Because of the duality of these features, necroptosis is sometimes called programmed necrosis to distinguish it from the more usual forms of necrosis driven passively by toxic or anoxic injury to the cell. In sharp contrast to apoptosis, the genetic program that drives necroptosis does not result in caspase activation and hence it is also sometimes referred to as “caspase-independent” programmed cell death.
The process of necroptosis starts in a manner similar to that of the extrinsic form of apoptosis, that is, by ligation of a receptor by its ligand. While ligation of TNFR1 is the most widely studied model of necroptosis, many other signals, including ligation of Fas, and yet to be identified sensors of viral DNA and RNA, as well as genotoxic agents, can also trigger necroptosis. Since TNF can cause both apoptosis and necroptosis, the mechanisms underlying these effects of TNF are especially illustrative.

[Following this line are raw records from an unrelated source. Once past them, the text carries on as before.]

Lemma sound_open_and_send self mac k m :
  inv self -> state self = InSession -> destination_busy (tx self) mac = false ->
  k = RDestinationAnnounce
  \/ ((k = RDestinationDown \/ k = RLinkCharacteristics) /\ is_Some (destinations self !! mac)) ->
  sound None self (open_and_send mac k m self).
Proof.
  intros Hi Hs Hb Hk. unfold open_and_send.
  destruct (open_destination mac k (tx self)) as [r t'] eqn:Ho.
  assert (r = Ok tt) as ->.
  { unfold destination_busy in Hb. apply is_some_false in Hb. unfold open_destination in Ho.
    rewrite Hb in Ho. by injection Ho as <- _. }
  apply router_sound_quiet; [|done|done|done]. destruct Hi. split; cbn; try done. by eapply router_tx_ok_open.
Qed.

Lemma router_check_command_cases self event :
  check_command self event <> Panic
  /\ (check_command self event = Ok tt ->
      state self = InSession
      /\ match event with
         | AppDropDestination mac _ | AppRequestLinkCharacteristics mac _ =>
             destination_busy (tx self) mac = false /\ destination_is_up self mac = true
         | AppAnnounceDestination mac =>
             destination_busy (tx self) mac = false /\ destination_is_up self mac = false
         | AppSessionAddresses _ => True
         | _ => False
         end).
Proof.
  unfold check_command. destruct (decide (state self = InSession)) as [Hs|Hs];
    [rewrite bool_decide_true by done|by rewrite bool_decide_false].
  destruct event; cbn; try done; try (destruct (negb (accepts _ _)); [done|]);
    try (destruct (destination_busy (tx self) mac); [done|]); cbn.
  - by destruct (destination_is_up self mac).
  - destruct (session_busy (tx self)); [done|]. cbn. split; [apply validate_local_no_panic|done].
  - by destruct (destination_is_up self mac).
  - destruct (destination_is_up self mac); [|done]. cbn.
    destruct (LinkCharacteristics_is_empty _); [done|].
    pose proof (Message_encode_no_panic (build_link_characteristics_request mac requested)).
    by destruct (Message_encode _).
Qed.

Lemma router_apply_local_ok changes t local acts t' local' ds :
  apply_local_address_update changes t local = Ok (acts, t', local') ->
  tx_ok t ds -> addrs_ok local -> tx_ok t' ds /\ addrs_ok local' /\ effects acts = [].
Proof.
  unfold apply_local_address_update. intros H Ht Hl.
  destruct (session_busy t) eqn:Hb; [by injection H as <- <- <-|].
  destruct (validate_local_address_update local changes); [| |done]; [|by injection H as <- <- <-].
  destruct (AddressChanges_is_empty _); [by injection H as <- <- <-|].
  rewrite session_busy_open in H by done. injection H as <- <- <-.
  split; [|split; [by apply apply_lenient_ok|done]].
  eapply router_tx_ok_session; [done|done|]. cbn. by intros k [= <-].
Qed.

Lemma router_sound_session_addresses self changes :
  inv self -> state self = InSession -> sound None self (on_app_session_addresses changes self).
Proof.
  intros Hi Hs. unfold on_app_session_addresses.
  pose proof (apply_local_no_panic changes (tx self) (local_addresses self)) as Hp.
  destruct (apply_local_address_update _ _ _) as [[[acts t'] local']|[]|] eqn:Ha; [|done]. cbn.
  destruct (router_apply_local_ok _ _ _ _ _ _ _ Ha (inv_tx _ Hi) (inv_local _ Hi)) as (Ht & Hl & He).
  apply router_sound_quiet; try done. destruct Hi. by split.
Qed.

(** Every arm that a command cannot reach and that needs no checked message. *)
Lemma router_sound_dispatch_event event self :
  inv self -> command event = None -> (forall msg, event <> RecvMessage msg) ->
  sound (tick event) self (dispatch event self).
Proof.
  intros Hi Hc Hm. unfold dispatch.
  assert (Hq : deadline (phase self) (tick event) = false -> sound (tick event) self (mret (self, [])))
    by (intros; by apply router_sound_quiet).
  assert (Hend : forall st acts, st <> InSession ->
    life_step (tick event) (phase self) (effects acts) (phase (set_state st self)) ->
    sound (tick event) self (mret (set_state st self, acts)))
    by (intros st acts H1 H2; eexists _, _; split; [done|]; split; [by apply router_inv_set_state|done]).
  assert (Hfin : forall r acts,
    life_step (tick event) (phase self) (effects acts) Closing ->
    sound (tick event) self (mret (set_state Terminating (set_termination_reason r self), acts)))
    by (intros r acts H; eexists _, _; split; [done|]; split;
        [apply router_inv_set_state; [by apply router_inv_set_reason|done]|done]).
  unfold phase in *. destruct (state self) eqn:Hs; destruct event; try done;
    try (by destruct (Hm msg)); try (by apply Hq);
    try match goal with k : TimerKind |- _ => destruct k; try (by apply Hq) end;
    try (apply Hend; [done|by constructor]); try (apply Hfin; by constructor).
  - by apply (router_sound_alive _ _ _ []).
  - by apply router_sound_quiet; [|rewrite Hs| |unfold phase; rewrite Hs].
Qed.

Lemma router_sound_dispatch_message msg self :
  inv self -> state self <> SessionInitPending -> state self <> InSession ->
  sound None self (dispatch (RecvMessage msg) self).
Proof.
  intros Hi H1 H2. unfold dispatch. destruct (state self) eqn:Hs; try done;
    try (apply router_sound_quiet; try done; unfold phase; by rewrite Hs).
  destruct (_ =? _); [|apply router_sound_quiet; try done; unfold phase; by rewrite Hs].
  eexists _, _. split; [done|]. split; [by apply router_inv_set_state|]. unfold phase at 1. rewrite Hs.
  constructor.
Qed.

Lemma router_sound_accepted_message msg self :
  inv self -> sound None self (accepted (RecvMessage msg) self).
Proof.
  intros Hi. cbn [accepted]. unfold guard_message.
  assert (Hg : forall k, (check_message self msg = Ok tt -> sound None self k) ->
    sound None self
      match (if negb (message_type msg =? MessageType.SESSION_TERMINATION)
             then fatal_status msg else None) with
      | Some item => protocol_error item self
      | None => match check_message self msg with
                | Ok _ => k
                | Err code => protocol_error (Status code []) self
                | Panic => Panic
                end
      end).
  { intros k Hk. destruct (if negb _ then _ else _) as [i|] eqn:Hf.
    - destruct (negb _); [|done]. apply fatal_status_status in Hf as (c & t & ->). by apply router_sound_error.
    - pose proof (router_check_message_no_panic self msg) as Hn.
      destruct (check_message self msg) as [[]|c|]; [by apply Hk|by apply router_sound_error|done]. }
  destruct (state self) eqn:Hs; try (apply router_sound_dispatch_message; by rewrite ?Hs); apply Hg;
    intros Hc; unfold dispatch; rewrite Hs.
  - destruct (Z.eqb_spec (message_type msg) MessageType.SESSION_INITIALIZATION_RESPONSE);
      [by apply sound_init_response|by apply router_sound_init_other].
  - by apply router_sound_in_session_message.
Qed.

While the entire set of signaling molecules and their interactions is not known, necroptosis involves two unique kinases called receptor associated kinase 1 and 3 (RIP1 and RIP3). As indicated in Figure, ligation of TNFR1 recruits RIP1 and RIP3 into a multiprotein complex that also contains caspase-8. While events downstream of RIP1 and RIP3 kinase activation are still murky, it is clear that unlike in apoptosis, caspases are not activated and as in necrosis the terminal events include permeabilization of lysosomal membranes, generation of ROS, damage to the mitochondria, and reduction of ATP levels. This explains the morphologic similarity of necroptosis with necrosis initiated by other injuries.
Necroptosis is being recognized as an important death pathway both in physiologic and pathologic conditions.

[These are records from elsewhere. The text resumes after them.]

(* ===== verification/Samples.v ===== *)
(** * Sample sessions

    Runs as a function, and concrete router and modem sessions reached by it: the
    inputs at which the theorems about sessions are instantiated. *)

From S2P Require Import Prelude Externs CoreTypes Codec CodecItem CodecMessage Addresses Events.
From S2P Require Import SessionCommon Validation SessionFacts SessionRouter SessionModem Lifecycle.
From S2P Require Import RouterInv ModemInv.
Import DataItem.

(** The run of a list of events none of which is an expiry. *)
Fixpoint exec {F} (step : FsmEvent -> F -> panics (F * list FsmAction)) (s : F) (es : list FsmEvent)
    : option (F * list FsmAction) :=
  match es with
  | [] => Some (s, [])
  | e :: es' =>
      match tick e, step e s with
      | None, Ok (s1, acts) =>
          match exec step s1 es' with
          | Some (s2, acts') => Some (s2, acts ++ acts')
          | None => None
          end
      | _, _ => None
      end
  end.

Section Exec.
Context `{Hfsm : SessionFsm F}.

Lemma turns_app c es acts c' es' acts' c'' :
  turns c es acts c' -> turns c' es' acts' c'' -> turns c (es ++ es') (acts ++ acts') c''.
Proof.
  intros H H'. induction H' as [|c0 c1 c2 es' e a a' _ IH Ht]; [by rewrite !app_nil_r|].
  rewrite !app_assoc. eapply turns_snoc; [by apply IH|exact Ht].
Qed.

Lemma turns_single c e acts c' : turn c e acts c' -> turns c [e] acts c'.
Proof. intros H. exact (turns_snoc _ _ _ [] e [] acts (turns_nil c) H). Qed.

Lemma exec_turns s armed es s' acts :
  exec fsm_step s es = Some (s', acts) -> exists armed', turns (s, armed) es acts (s', armed').
Proof.
  revert s armed acts. induction es as [|e es IH]; intros s armed acts; cbn [exec].
  { intros [= <- <-]. exists armed. constructor. }
  destruct (tick e) eqn:Ht; [done|]. destruct (fsm_step e s) as [[s1 a1]| |] eqn:He; [|done|done].
  destruct (exec fsm_step s1 es) as [[s2 a2]|] eqn:Hx; [|done]. intros [= <- <-].
  destruct (IH s1 (run_effects (tick e) armed (effects a1)) a2 Hx) as [armed' Hr].
  exists armed'. change (e :: es) with ([e] ++ es). eapply turns_app; [|exact Hr].
  apply turns_single. constructor; [by rewrite Ht|done].
Qed.

End Exec.

#[local] Existing Instance reference_crates.

Definition router_config : SessionConfig := SessionConfig_default.
Definition modem_config : SessionConfig :=
  mkConfig FormatEui48 (str "dlep-modem") sample_metrics 5000 (from_millis 5000) None [7] false.

Lemma router_config_ok : is_config router_config.
Proof. by split_and!; try constructor. Qed.
Lemma modem_config_ok : is_config modem_config.
Proof. split_and!; try done. apply Forall_singleton. done. Qed.

(** A router in session, and the same with a destination up. *)
Definition router_events : list FsmEvent :=
  [TcpConnected; RecvMessage (Modem.build_session_initialization_response modem_config)].
Definition up_event : FsmEvent :=
  RecvMessage (build_destination_up sample_mac sample_metrics (mkAddrs [167772161] [] [] [])).
Definition router_after (es : list FsmEvent) : Router.RouterSessionFsm :=
  match exec Router.step (Router.with_config router_config) es with
  | Some (s, _) => s
  | None => Router.with_config router_config
  end.
Definition router_acts (es : list FsmEvent) : list FsmAction :=
  match exec Router.step (Router.with_config router_config) es with Some (_, a) => a | None => [] end.
Definition sample_router : Router.RouterSessionFsm := router_after router_events.

(** A second destination, that claims the first one's address and another. *)
Definition second_mac : Mac := Eui48 [1; 2; 3; 4; 5; 7].
Definition second_event : FsmEvent :=
  RecvMessage (build_destination_up second_mac sample_metrics
                 (mkAddrs [167772161; 167772162] [] [] [])).

(** A modem in session, and the same with a destination its router confirmed. *)
Definition modem_events : list FsmEvent :=
  [TcpAccepted; RecvMessage (Router.build_session_initialization router_config)].
Definition add_events : list FsmEvent :=
  modem_events ++ [AppAddDestination sample_mac sample_metrics (mkAddrs [167772161] [] [] []);
                   RecvMessage (build_destination_up_response sample_mac StatusCode.SUCCESS)].
Definition modem_after (es : list FsmEvent) : Modem.ModemSessionFsm :=
  match exec Modem.step (Modem.with_config modem_config) es with
  | Some (s, _) => s
  | None => Modem.with_config modem_config
  end.
Definition modem_acts (es : list FsmEvent) : list FsmAction :=
  match exec Modem.step (Modem.with_config modem_config) es with Some (_, a) => a | None => [] end.
Definition sample_modem : Modem.ModemSessionFsm := modem_after modem_events.

Example sample_router_in_session : Router.state sample_router = Router.InSession.
Proof. vm_compute. reflexivity. Qed.
Example sample_modem_in_session : Modem.state sample_modem = Modem.InSession.
Proof. vm_compute. reflexivity. Qed.
Example sample_destination_up :
  Router.destination_is_up (router_after (router_events ++ [up_event])) sample_mac = true.
Proof. vm_compute. reflexivity. Qed.
Example sample_destination_announced :
  match Modem.destinations (modem_after add_events) !! sample_mac with
  | Some d => Modem.announced d
  | None => false
  end = true.
Proof. vm_compute. reflexivity. Qed.

Lemma router_exec es :
  is_some (exec Router.step (Router.with_config router_config) es) = true ->
  exec Router.step (Router.with_config router_config) es = Some (router_after es, router_acts es).
Proof. unfold router_after, router_acts. by destruct (exec _ _ es) as [[]|]. Qed.

Lemma modem_exec es :
  is_some (exec Modem.step (Modem.with_config modem_config) es) = true ->
  exec Modem.step (Modem.with_config modem_config) es = Some (modem_after es, modem_acts es).
Proof. unfold modem_after, modem_acts. by destruct (exec _ _ es) as [[]|]. Qed.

For example, necroptosis occurs during the formation of the mammalian bone growth plate; it is associated with cell death in steatohepatitis, acute pancreatitis, reperfusion injury, and neurodegenerative diseases such as Parkinson disease. Necroptosis also acts as a backup mechanism in host defense against certain viruses that encode caspase inhibitors (e.g., cytomegalovirus). Before closing this discussion, we should briefly mention another form of programmed cell death called pyroptosis, so called because it is accompanied by the release of fever inducing cytokine IL-1 and because it bears some biochemical similarities with apoptosis.
As is well known, microbial products that enter the cytoplasm of infected cells are recognized by cytoplasmic innate immune receptors and can activate the multiprotein complex called the inflammasome.
The function of the inflammasome is to activate caspase- 1, (also known as interleukin-1β converting enzyme) which cleaves a precursor form of IL-1 and releases its biologically active form. IL-1 is a mediator of many aspects of inflammation, including leukocyte recruitment and fever. Caspase-1 and, more importantly, the closely related caspase-11 also induce death of the cells. Unlike classical apoptosis, this pathway of cell death is characterized by swelling of cells, loss of plasma membrane integrity, and release of inflammatory mediators. Pyroptosis results in the death of some microbes that gain access to the cytosol and promotes the release of inflammasome generated IL-1.